# WHAT IS EXPECTED
Everything from the line containing "destruct (get_range rest 0 8) as [p|]" through the line containing "pose proof (get_range_Forall" should be repeated exactly, and nothing else from the data.

--------------------------------------------------

(** The walk reads a node at a resolved address, through either. *)
Lemma resident_reads data base ws a n :
  zlen data ≤ USIZE_MAX → Forall byte data →
  try_ (BaseAddress.resolve base a) (λ v, try_ (to_usize v) (λ o, BTreeV1Node.parse_with_widths data o ws)) = ok n ↔
  BTreeV1Node.parse_from_source_with_widths (BTreeV1.stored_metadata base (slice_metadata data)) a ws = ok n.
Proof.
  intros Hu Hb. destruct (BaseAddress.resolve base a) as [v|e] eqn:Ev; cbn [try_].
  2:{ unfold BTreeV1Node.parse_from_source_with_widths, BTreeV1.stored_metadata. cbn [read_metadata]. by rewrite Ev. }
  transitivity (BTreeV1Node.parse_from_source_with_widths (slice_metadata data) v ws = ok n).
  2:{ unfold BTreeV1Node.parse_from_source_with_widths, BTreeV1.stored_metadata. cbn [read_metadata]. by rewrite Ev. }
  pose proof (length_get_cases (lengths ws)). pose proof (offset_get_cases (offsets ws)).
  assert (Hsmall : ∀ m, BTreeV1Node.parse_from_source_with_widths (slice_metadata data) v ws = ok m → 0 ≤ v ≤ zlen data).
  { intros m. unfold BTreeV1Node.parse_from_source_with_widths. cbv zeta. cbn [read_metadata slice_metadata].
    destruct (region data v _) as [h|] eqn:Er; [|done]. intros _. revert Er. unfold region, checked_add.
    destruct (_ <=? _); [|done]. cbn [ok_or result_bind]. destruct (_ <? _); [done|]. unfold to_usize.
    destruct (v <=? USIZE_MAX); [|done]. cbn [result_bind]. destruct (_ <=? USIZE_MAX); [|done]. cbn [result_bind].
    destruct (get_range data v _) eqn:Eg; [|done]. intros _. apply get_range_Some in Eg. lia. }
  destruct (decide (0 ≤ v)) as [Hv|Hv].
  - destruct (btree_node_source data v ws Hu Hv Hb) as [H1 H2]. unfold to_usize. destruct (v <=? USIZE_MAX) eqn:Ele; cbn [try_].
    + split; intros Hn; [apply H1 in Hn as (? & ? & <-)|apply H2 in Hn as (? & ? & <-)]; done.
    + split; [done|]. intros Hn. apply Hsmall in Hn. lia.
  - split; [|intros Hn; apply Hsmall in Hn; lia]. pose proof usize_bounds. unfold to_usize.
    replace (v <=? USIZE_MAX) with true by lia. cbn [try_]. unfold BTreeV1Node.parse_with_widths. cbv zeta.
    destruct (_ || _); [done|]. unfold slice. destruct (get_range data v (v + 4)) eqn:Eg; [|done]. apply get_range_Some in Eg. lia.
Qed.

Lemma describes_ext read read' level t :
  (∀ a n, read a = ok n ↔ read' a = ok n) → describes read level t → describes read' level t.
Proof.
  intros He. revert level t. fix IH 2. intros level [a s|a l ts]; cbn [describes].
  - intros (n & Hn & Hp). exists n. by rewrite <- He.
  - intros [(n & Hn & Hp) Hall]. split; [exists n; by rewrite <- He|]. clear Hn Hp. induction ts as [|t ts IHts]; [done|].
    destruct Hall as [Ht Hall]. split; [by apply IH|by apply IHts].
Qed.

Lemma collect_source data base root ws ls :
  zlen data ≤ USIZE_MAX → Forall byte data →
  BTreeV1.collect_symbol_table_nodes data base root ws = ok ls ↔
  BTreeV1.collect_symbol_table_nodes_from_source (BTreeV1.stored_metadata base (slice_metadata data)) root ws = ok ls.
Proof.
  intros Hu Hb. unfold BTreeV1.collect_symbol_table_nodes, BTreeV1.collect_symbol_table_nodes_from_source,
    BTreeV1.collect_group_nodes, V1TreeVisitState.new. rewrite !collect_nodes_spec by (unfold V1TreeVisitState.DEFAULT_WORK_LIMIT, U64_MAX; lia).
  pose proof (λ a n, resident_reads data base ws a n Hu Hb) as He.
  split; intros (t & Ha & Hd & H); exists t; (split; [done|]); (split; [|done]); (eapply describes_ext; [|exact Hd]); intros a n; [apply He|symmetry; apply He].
Qed.

End Sources.

(** ** Chunk nodes *)

Section ChunkNodes.
Context `{B : Build} (ndims : Z).
(** Keys of [ndims] offsets, with an address behind them, fit a [usize]. *)
Hypothesis Hdims : 0 ≤ ndims ∧ 8 * ndims + 16 ≤ USIZE_MAX.


(** The sizes of the parts of a node. *)
Record layout_ok (w : OffsetWidth) (l : ChunkNodeLayout) : Prop := {
  layout_key : key_size l = 8 * ndims + 8;
  layout_width : offset_width l = w;
  layout_used : 0 ≤ layout_entries_used l < 2 ^ 16;
  layout_len : node_len l = 8 + 2 * OffsetWidth.get w + layout_entries_used l * (key_size l + OffsetWidth.get w) + key_size l;
  layout_max : node_len l ≤ USIZE_MAX;
}.

Lemma layout_sound prefix w :
  Forall byte prefix → zlen prefix = 8 → ChunkNodeLayout.parse prefix w ndims ⇝? layout_ok w.
Proof.
  intros Hb Hz. pose proof (offset_get_cases w). destruct Hdims as [Hd Hdm].
  destruct prefix as [|s0 [|s1 [|s2 [|s3 [|ty [|lv [|u0 [|u1 [|]]]]]]]]]; try (unfold zlen in Hz; cbn in Hz; lia).
  unfold ChunkNodeLayout.parse. destruct (negb _); [apply sound_fail|]. destruct (negb _); [apply sound_fail|].
  rewrite !Forall_cons in Hb. destruct Hb as (_ & _ & _ & _ & _ & _ & Hu0 & Hu1 & _). pose proof (fits_pair _ _ Hu0 Hu1) as Hf.
  unfold fits in Hf. set (eu := le_value [u0; u1]) in *. cbv zeta.
  unfold ChunkNodeLayout.chunk_key_size, usize_checked_mul, usize_checked_add. replace (ndims * 8 <=? USIZE_MAX) with true by lia.
  cbn [mbind option_bind]. replace (ndims * 8 + (4 + 4) <=? USIZE_MAX) with true by lia. cbn [ok_or try_].
  unfold ChunkNodeLayout.btree_v1_chunk_node_len, usize_checked_mul, usize_checked_add, btree_v1_node_header_size, BTREE_V1_NODE_PREFIX_LEN.
  rewrite usize_op_in by lia. cbn [mbind outcome_bind]. set (el := ndims * 8 + (4 + 4) + OffsetWidth.get w).
  destruct (eu * el <=? USIZE_MAX) eqn:E1; [|apply sound_fail]. cbn [mbind option_bind].
  destruct (eu * el + (ndims * 8 + (4 + 4)) <=? USIZE_MAX) eqn:E2; [|apply sound_fail]. cbn [mbind option_bind].
  destruct (eu * el + _ + _ <=? USIZE_MAX) eqn:E3; [|apply sound_fail]. cbn [ok_or try_]. rewrite and_then_ok. apply sound_ok.
  split; cbn [key_size offset_width layout_entries_used node_len]; [lia|done|lia|unfold el; ring|lia].
Qed.

Definition entries_len (l : ChunkNodeLayout) : Z :=
  layout_entries_used l * (key_size l + OffsetWidth.get (offset_width l)).

Lemma layout_entries w l :
  layout_ok w l →
  ChunkNodeLayout.body_len l = Ret (node_len l - 8) ∧
  ChunkNodeLayout.entries l = Ret (2 * OffsetWidth.get w, 2 * OffsetWidth.get w + entries_len l) ∧
  ChunkNodeLayout.entry_len l = Ret (key_size l + OffsetWidth.get w).
Proof.
  intros [Hk Hw Hu Hl Hm]. pose proof (offset_get_cases w). destruct Hdims as [Hd Hdm].
  unfold ChunkNodeLayout.entries, ChunkNodeLayout.entry_len, ChunkNodeLayout.body_len, BTREE_V1_NODE_PREFIX_LEN, entries_len.
  rewrite Hw. assert (0 ≤ layout_entries_used l * (key_size l + OffsetWidth.get w)) by nia.
  rewrite usize_op_in by nia. split; [done|]. cbn [mbind outcome_bind]. rewrite !usize_op_in by nia. cbn [mbind outcome_bind].
  split; [|done]. f_equal. f_equal. lia.
Qed.

Lemma as_words_length fuel (l : list Z) n :
  length l = (8 * n)%nat → (n ≤ fuel)%nat → length (ChunkNodeLayout.as_words fuel l) = n.
Proof.
  revert l n. induction fuel as [|fuel IH]; intros l n Hl Hf; [cbn; lia|]. cbn [ChunkNodeLayout.as_words].
  destruct (Nat.leb 8 (length l)) eqn:E; [apply Nat.leb_le in E|apply Nat.leb_gt in E; cbn; lia].
  destruct n as [|n]; [lia|]. cbn [length]. f_equal. apply IH; [rewrite length_drop; lia|lia].
Qed.

(** An entry of the right length splits into a key of [ndims] offsets and an address. *)
Lemma split_entry_ok w l entry :
  layout_ok w l → zlen entry = key_size l + OffsetWidth.get w → zlen entry ≤ USIZE_MAX →
  ∃ key a, ChunkNodeLayout.split_entry l entry = ok (key, a) ∧ zlen (chunk_offsets key) = ndims.
Proof.
  intros [Hk Hw Hu Hl Hm] Hz Hzu. pose proof (offset_get_cases w). destruct Hdims as [Hd Hdm]. unfold ChunkNodeLayout.split_entry.
  destruct (get_range entry 0 (key_size l)) as [key|] eqn:E1; [|apply get_range_None in E1; lia].
  unfold get_from. destruct (get_range entry (key_size l) (zlen entry)) as [child|] eqn:E2; [|apply get_range_None in E2; lia].
  pose proof (get_range_zlen _ _ _ _ E1). pose proof (get_range_zlen _ _ _ _ E2).
  destruct (get_range key 0 4) as [cs|] eqn:E3; [|apply get_range_None in E3; lia].
  destruct (get_range key 4 8) as [fm|] eqn:E4; [|apply get_range_None in E4; lia].
  destruct (get_range key 8 (zlen key)) as [os|] eqn:E5; [|apply get_range_None in E5; lia].
  pose proof (get_range_zlen _ _ _ _ E5) as Hzo. rewrite Hw, read_offset_width_eq by lia. unfold read_word.
  destruct (get_range child 0 _) as [ab|] eqn:E6; [|apply get_range_None in E6; lia]. rewrite and_then_ok.
  eexists _, _. split; [done|]. cbn [chunk_offsets]. unfold zlen. rewrite (as_words_length _ _ (Z.to_nat ndims)); unfold zlen in *; lia.
Qed.

Lemma split_entries_ok w l n fuel bytes :
  layout_ok w l → zlen bytes = Z.of_nat n * (key_size l + OffsetWidth.get w) → zlen bytes ≤ USIZE_MAX → (n ≤ fuel)%nat →
  ∃ es, BTreeV1ChunkNode.split_entries l (key_size l + OffsetWidth.get w) fuel bytes = ok es ∧ length es = n ∧
    Forall (λ e, zlen (chunk_offsets (fst e)) = ndims) es.
Proof.
  intros Hl. pose proof (offset_get_cases w). pose proof (layout_key _ _ Hl) as Hk. destruct Hdims as [Hd Hdm].
  set (el := key_size l + OffsetWidth.get w). assert (Hel : 10 ≤ el) by (unfold el; lia). revert fuel bytes.
  induction n as [|n IH]; intros fuel bytes Hz Hzu Hf; (destruct fuel as [|fuel]; [try lia; by exists []|]);
    cbn [BTreeV1ChunkNode.split_entries].
  - destruct (get_range bytes 0 el) eqn:E; [apply get_range_Some in E; lia|]. by exists [].
  - destruct (get_range bytes 0 el) as [entry|] eqn:E1; [|apply get_range_None in E1; nia].
    unfold get_from. destruct (get_range bytes el (zlen bytes)) as [rest|] eqn:E2; [|apply get_range_None in E2; nia].
    pose proof (get_range_zlen _ _ _ _ E1). pose proof (get_range_zlen _ _ _ _ E2).
    destruct (split_entry_ok w l entry Hl) as (key & a & -> & Ho); [fold el; lia|nia|]. rewrite and_then_ok.
    destruct (IH fuel rest) as (es & -> & He & Hes); [lia|lia|lia|]. rewrite and_then_ok.
    exists ((key, a) :: es). split_and!; [done|cbn [length]; lia|by constructor].
Qed.

(** What both readers do with a node at [a]: the prefix gives its layout, and its length must
    lie in the file. *)
Definition chunk_at (data : list Z) (w : OffsetWidth) (a : Z) : exec BTreeV1ChunkNode :=
  with_range data a 8 (λ prefix,
    layout ←? ChunkNodeLayout.parse prefix w ndims;
    with_range data a (node_len layout) (λ node,
      entries ← slice node (8 + 2 * OffsetWidth.get w) (8 + 2 * OffsetWidth.get w + entries_len layout);
      ok (mkChunkNode layout entries))).

Lemma layout_len_entries w l :
  layout_ok w l →
  0 ≤ entries_len l ∧ node_len l = 8 + 2 * OffsetWidth.get w + entries_len l + key_size l ∧ 8 ≤ key_size l.
Proof.
  intros [Hk Hw Hu Hl Hm]. pose proof (offset_get_cases w). destruct Hdims as [Hd Hdm]. unfold entries_len. rewrite Hw. split_and!; nia.
Qed.

Lemma chunk_parse_at data w a :
  Forall byte data → zlen data ≤ USIZE_MAX → 0 ≤ a →
  agree eq (chunk_at data w a) (BTreeV1ChunkNode.parse_with_offset_width data a w ndims).
Proof.
  intros Hb Hu Ha. pose proof (offset_get_cases w). unfold chunk_at, with_range, BTreeV1ChunkNode.parse_with_offset_width, get_from. cbv zeta.
  unfold BTREE_V1_NODE_PREFIX_LEN. destruct (get_range data a (zlen data)) as [rest|] eqn:Er; cbn [default id].
  2:{ apply get_range_None in Er. destruct (get_range data a (a + 8)) as [p|] eqn:Ep; [apply get_range_Some in Ep; lia|].
      apply agree_none; [done|]. by intros c. }
  pose proof (get_range_zlen _ _ _ _ Er) as Hz. pose proof Er as (? & _ & _)%get_range_Some.
  destruct (decide (8 ≤ zlen rest)) as [H8|H8].
  2:{ destruct (get_range data a (a + 8)) as [p|] eqn:Ep; [apply get_range_Some in Ep; lia|].
      destruct (get_range rest 0 8) as [p|] eqn:Ep'; [apply get_range_Some in Ep'; lia|].
      apply agree_none; [done|]. by intros c. }
  pose proof (get_range_local _ _ _ _ 0 8 Er ltac:(lia) H8) as Hg. rewrite Z.add_0_r in Hg. rewrite Hg.
  destruct (get_range rest 0 8) as [prefix|] eqn:Ep; [|apply get_range_None in Ep; lia]. cbn [ok_or try_].
  pose proof (get_range_Forall _ _ _ _ _ Hb Hg) as Hpb. pose proof (get_range_zlen _ _ _ _ Ep) as Hpz.
  apply agree_same. intros l Hl. apply (sound_eq _ _ _ (layout_sound prefix w Hpb ltac:(lia))) in Hl.
  destruct (layout_entries w l Hl) as (_ & -> & _). destruct (layout_len_entries w l Hl) as (He0 & Hnl & Hk).
  destruct (get_range rest 8 (zlen rest)) as [body|] eqn:Eb; [|apply get_range_None in Eb; lia].
  pose proof (get_range_zlen _ _ _ _ Eb) as Hbz. cbn [mbind outcome_bind].
  destruct (get_range data a (a + node_len l)) as [node|] eqn:En.
  - pose proof (get_range_zlen _ _ _ _ En). pose proof En as (_ & ? & _)%get_range_Some. unfold slice.
    destruct (node_len l <=? zlen rest) eqn:E; [|lia].
    rewrite <- (get_range_local _ _ _ _ _ _ En), <- (get_range_local _ _ _ _ _ _ Eb) by lia.
    rewrite <- (get_range_local _ _ _ _ _ _ Er) by lia. rewrite !Z.add_assoc.
    destruct (get_range data (a + 8 + _) _) eqn:Ef; [by apply agree_ok|]. apply get_range_None in Ef. lia.
  - apply get_range_None in En. destruct (node_len l <=? zlen rest) eqn:E; [lia|].
    apply agree_none; [done|]. intros c. by destruct (get_range body _ _).
Qed.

--------------------------------------------------

# ANSWER FOR THE TASK
      destruct (get_range rest 0 8) as [p|] eqn:Ep'; [apply get_range_Some in Ep'; lia|].
      apply agree_none; [done|]. by intros c. }
  pose proof (get_range_local _ _ _ _ 0 8 Er ltac:(lia) H8) as Hg. rewrite Z.add_0_r in Hg. rewrite Hg.
  destruct (get_range rest 0 8) as [prefix|] eqn:Ep; [|apply get_range_None in Ep; lia]. cbn [ok_or try_].
  pose proof (get_range_Forall _ _ _ _ _ Hb Hg) as Hpb. pose proof (get_range_zlen _ _ _ _ Ep) as Hpz.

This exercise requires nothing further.